I think the idea is to get a $10$-bit hash value from your $X$ by computing the $10$ bits independently, each one by looking at the sign of one particular nonzero linear form on your vector space. If $x_1,\ldots,x_5$ designate the coordinates of your vector space, a linear form is an expression of the form $ax_1+bx_2+cx_3+dx_4+ex_5$ for some constant scalars $a,b,c,d,e$, in other words if it the value obtained by applying a one-line matrix $\pmatrix{a&b&c&d&e}$ to your vector$~X$ (as a column vector). The value of that expression is a number, so to get a bit from it just only look whether the value is positive.

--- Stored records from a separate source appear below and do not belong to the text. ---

(** C9: after a write that returned, a read of the same book, voice and
    key returns exactly the bytes written. *)
Theorem cacheAudio_getCachedAudio created lastUsed bookKey voice cacheKey
    (audioBuffer : Buffer) (metadata : Route.PartialCacheMetadata) (w w' : world) :
  Route.cacheAudio created lastUsed bookKey voice cacheKey audioBuffer metadata w
    = (Return (), w') ->
  Route.getCachedAudio bookKey voice cacheKey w' = (Return audioBuffer, w').
Proof.
  destruct (cache_paths bookKey voice cacheKey) as (nested & flat & name & Hna & Hnm & _ & _).
  unfold Route.cacheAudio, Route.getCachedAudio, mbind, io_bind.
  rewrite Hna, Hnm.
  destruct (ensureCacheDir_spec (Some bookKey) (Some voice) w) as (t1 & log & -> & _).
  destruct (writeFile _ audioBuffer _) as [r1 w1] eqn:E1.
  apply writeFile_inv in E1 as [(-> & -> & _) | (e & -> & ->)]; [| discriminate].
  destruct (writeFile _ _ _) as [r2 w2] eqn:E2.
  apply writeFile_inv in E2 as [(-> & -> & _) | (e & -> & ->)]; [| discriminate].
  intros [= <-]. unfold readFile. rewrite node_at_snoc. simpl.
  rewrite lookup_insert_ne
    by (apply snoc_neq_name; intros Heq; symmetry in Heq; revert Heq; apply audio_name_neq_meta_name).
  rewrite lookup_insert_eq. reflexivity.
Qed.

(** C8: when the metadata of an entry is missing or unreadable,
    [updateMetadata] returns without throwing, writes one warning to the
    console and leaves the file system as it was, and the audio of the
    entry is read as before. *)
Theorem updateMetadata_unreadable_is_logged_noop now bookKey voice cacheKey
    (audio : Buffer) (w : world) :
  Route.getCachedAudio bookKey voice cacheKey w = (Return audio, w) ->
  metadata_unreadable w bookKey voice cacheKey ->
  exists err,
    let w' := World (fs w) (console w ++ [WarnUpdateMetadata err]) in
    Route.updateMetadata now bookKey voice cacheKey w = (Return (), w')
    /\ Route.getCachedAudio bookKey voice cacheKey w' = (Return audio, w').
Proof.
  destruct (cache_paths bookKey voice cacheKey) as (nested & flat & name & Hna & Hnm & _ & _).
  unfold Route.getCachedAudio, metadata_unreadable. rewrite Hna, Hnm.
  intros Hread Hmeta.
  apply readFile_inv in Hread as [_ Hread].
  assert (Haudio : forall log,
    readFile (nested ++ [name ++ js ".mp3"]) (World (fs w) log)
    = (Return audio, World (fs w) log)).
  { intros log. unfold readFile. simpl. rewrite (proj1 (Hread audio) eq_refl). reflexivity. }
  unfold Route.updateMetadata, try_catch, readFile_utf8, mbind, io_bind, readFile.
  rewrite Hnm, node_at_snoc.
  destruct (fs w !! (nested ++ [name ++ js ".meta.json"])) as [[data|]|]; simpl.
  - destruct (JSON_parse (utf8_decode data)) as [[| b | x | s | items | fields]|];
      simpl; try contradiction; eexists; (split; [reflexivity | apply Haudio]).
  - eexists. split; [reflexivity | apply Haudio].
  - eexists. split; [reflexivity | apply Haudio].
Qed.

(** X1: In every state [updateMetadata] returns, and it touches nothing but the
    metadata file. *)
Lemma updateMetadata_total now bookKey voice cacheKey :
  never_throws (Route.updateMetadata now bookKey voice cacheKey)
  /\ touches_only (fun p => p = Route.getMetadataFilePath bookKey voice cacheKey)
       (Route.updateMetadata now bookKey voice cacheKey).
Proof.
  split.
  - apply never_throws_try_catch. intros e. apply never_throws_write_console.
  - unfold Route.updateMetadata, readFile_utf8. auto 20 with io.
Qed.

(** What a migration that returned has done, in terms of the tree [t0] left
    by [ensureCacheDir]. *)
Lemma migrateCacheFile_inv bookKey voice cacheKey (w w1 : world) :
  Route.migrateCacheFile bookKey voice cacheKey w = (Return (), w1) ->
  Route.getCacheFilePath bookKey voice cacheKey ≠ Route.getLegacyCacheFilePath cacheKey ->
  exists t0 log audio,
    Route.ensureCacheDir (Some bookKey) (Some voice) w
      = (Return (), World t0 (console w ++ log))
    /\ only_adds_dirs (fs w) t0
    /\ t0 !! Route.getLegacyCacheFilePath cacheKey = Some (Fs.File audio)
    /\ fs w1 !! Route.getCacheFilePath bookKey voice cacheKey = Some (Fs.File audio)
    /\ fs w1 !! Route.getLegacyCacheFilePath cacheKey = None
    /\ (forall data, fs w1 !! Route.getLegacyMetadataFilePath cacheKey ≠ Some (Fs.File data))
    /\ (forall meta,
          t0 !! Route.getLegacyMetadataFilePath cacheKey = Some (Fs.File meta) ->
          fs w1 !! Route.getMetadataFilePath bookKey voice cacheKey = Some (Fs.File meta)
          \/ (t0 !! Route.getMetadataFilePath bookKey voice cacheKey = Some Fs.Dir
              /\ fs w1 !! Route.getMetadataFilePath bookKey voice cacheKey = Some Fs.Dir))
    /\ ((forall meta, t0 !! Route.getLegacyMetadataFilePath cacheKey ≠ Some (Fs.File meta)) ->
        fs w1 !! Route.getMetadataFilePath bookKey voice cacheKey
        = t0 !! Route.getMetadataFilePath bookKey voice cacheKey)
    /\ console w1 = console w ++ log ++ [LogMigrated (substring0 8 cacheKey)].
Proof.
  destruct (cache_paths bookKey voice cacheKey)
    as (nested & flat & name & Hna & Hnm & Hla & Hlm).
  intros Hmig Hne. apply try_catch_rethrow_Return in Hmig. revert Hmig.
  rewrite Hna, Hnm, Hla, Hlm in *.
  set (na := nested ++ [name ++ js ".mp3"]) in *.
  set (nm := nested ++ [name ++ js ".meta.json"]) in *.
  set (la := flat ++ [name ++ js ".mp3"]) in *.
  set (lm := flat ++ [name ++ js ".meta.json"]) in *.
  assert (Hnanm : na ≠ nm) by apply snoc_neq_name, audio_name_neq_meta_name.
  assert (Hlalm : la ≠ lm) by apply snoc_neq_name, audio_name_neq_meta_name.
  assert (Hnalm : na ≠ lm) by apply snoc_neq_name, audio_name_neq_meta_name.
  assert (Hlanm : la ≠ nm) by apply snoc_neq_name, audio_name_neq_meta_name.
  assert (Hnmlm : nm ≠ lm) by (revert Hne; apply snoc_neq_dir).
  assert (Hnode : forall t d x, Fs.node_at t (d ++ [x]) = t !! (d ++ [x]))
    by apply node_at_snoc.
  unfold mbind, io_bind.
  destruct (ensureCacheDir_spec (Some bookKey) (Some voice) w) as (t0 & log & -> & Hadd).
  destruct (readFile la _) as [[audio|e] wr] eqn:Eread; [| discriminate].
  apply readFile_inv in Eread as [-> Haudio].
  pose proof (proj1 (Haudio audio) eq_refl) as Hla0. clear Haudio.
  unfold la in Hla0. rewrite Hnode in Hla0. fold la in Hla0. simpl in Hla0.
  destruct (writeFile na audio _) as [[[]|e] w2] eqn:Ewrite; [| discriminate].
  apply writeFile_inv in Ewrite as [(_ & -> & Hparent) | (e & ? & _)]; [| discriminate].
  unfold na in Hparent. rewrite parent_snoc in Hparent. simpl in Hparent.
  destruct (try_catch _ _ _) as [r3 w3] eqn:Ecopy.
  apply try_copy_spec in Ecopy as (-> & Hlog3 & Hcopy). simpl in Hlog3, Hcopy.
  destruct (unlink la w3) as [[[]|e] w4] eqn:Eunlink; [| discriminate].
  apply unlink_inv in Eunlink as [(d & _ & Hla3 & ->) | (e & ? & _)]; [| discriminate].
  destruct (try_catch _ _ _) as [r5 w5] eqn:Eunlink2.
  apply try_unlink_spec in Eunlink2 as (-> & Hlog5 & Hunlink2). simpl in Hlog5, Hunlink2.
  intros [= <-]. simpl.
  exists t0, log, audio. split; [reflexivity |]. split; [exact Hadd |]. split; [exact Hla0 |].
  unfold lm, nm in Hcopy, Hunlink2. rewrite ?Hnode, ?parent_snoc in Hcopy, Hunlink2.
  fold lm nm in Hcopy, Hunlink2.
  rewrite Hlog5, Hlog3, <- app_assoc.
  destruct Hunlink2 as [(meta' & Hlm4 & Heq5) | (Hlm4 & Heq5)];
    destruct Hcopy as [(meta & Hlm0 & _ & Heq3) | (Heq3 & Hnocopy)];
    rewrite Heq5; rewrite Heq3 in *; clear Heq5 Heq3;
    rewrite ?lookup_delete_ne, ?lookup_delete_eq, ?lookup_insert_ne, ?lookup_insert_eq
      in * by congruence;
    repeat split;
    rewrite ?lookup_delete_ne, ?lookup_delete_eq, ?lookup_insert_ne, ?lookup_insert_eq
      by congruence;
    try congruence.
  - intros meta2 Hm. left. congruence.
  - intros meta2 Hm. right.
    destruct Hnocopy as [Hno | [Hdir | Hpar]]; [exfalso; eapply Hno, Hm | |].
    + rewrite node_at_insert_ne in Hdir by congruence.
      unfold nm in Hdir. rewrite node_at_snoc in Hdir. auto.
    + exfalso. apply Hpar. unfold nm. rewrite parent_snoc.
      rewrite node_at_insert_ne; [exact Hparent |].
      unfold na. intros Heq. apply (f_equal length) in Heq.
      rewrite length_app in Heq. simpl in Heq. lia.
Qed.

This linear form (if it is not entirely zero, which of course you will choose) takes the value $0$ on a hyperplane of your space, in other words on a $4$-dimensional subspace. The bit you obtained by applying the linear form tells you on which side of this hyperplane your vector lies (the linear form make one side "positive" and the other side "negative"; the point of the hyperplane itself are consider as"positive"). Now if you apply a matrix with $10$ rows, then you get $10$ bits, each telling you on which side of a different hyperplane your vector is. If you have chosen your rows not to badly, then these hyperplanes chop you space into $2^{10}$ "chambers", and your hash code tells you in which of these chambers your vector$~X$ lies.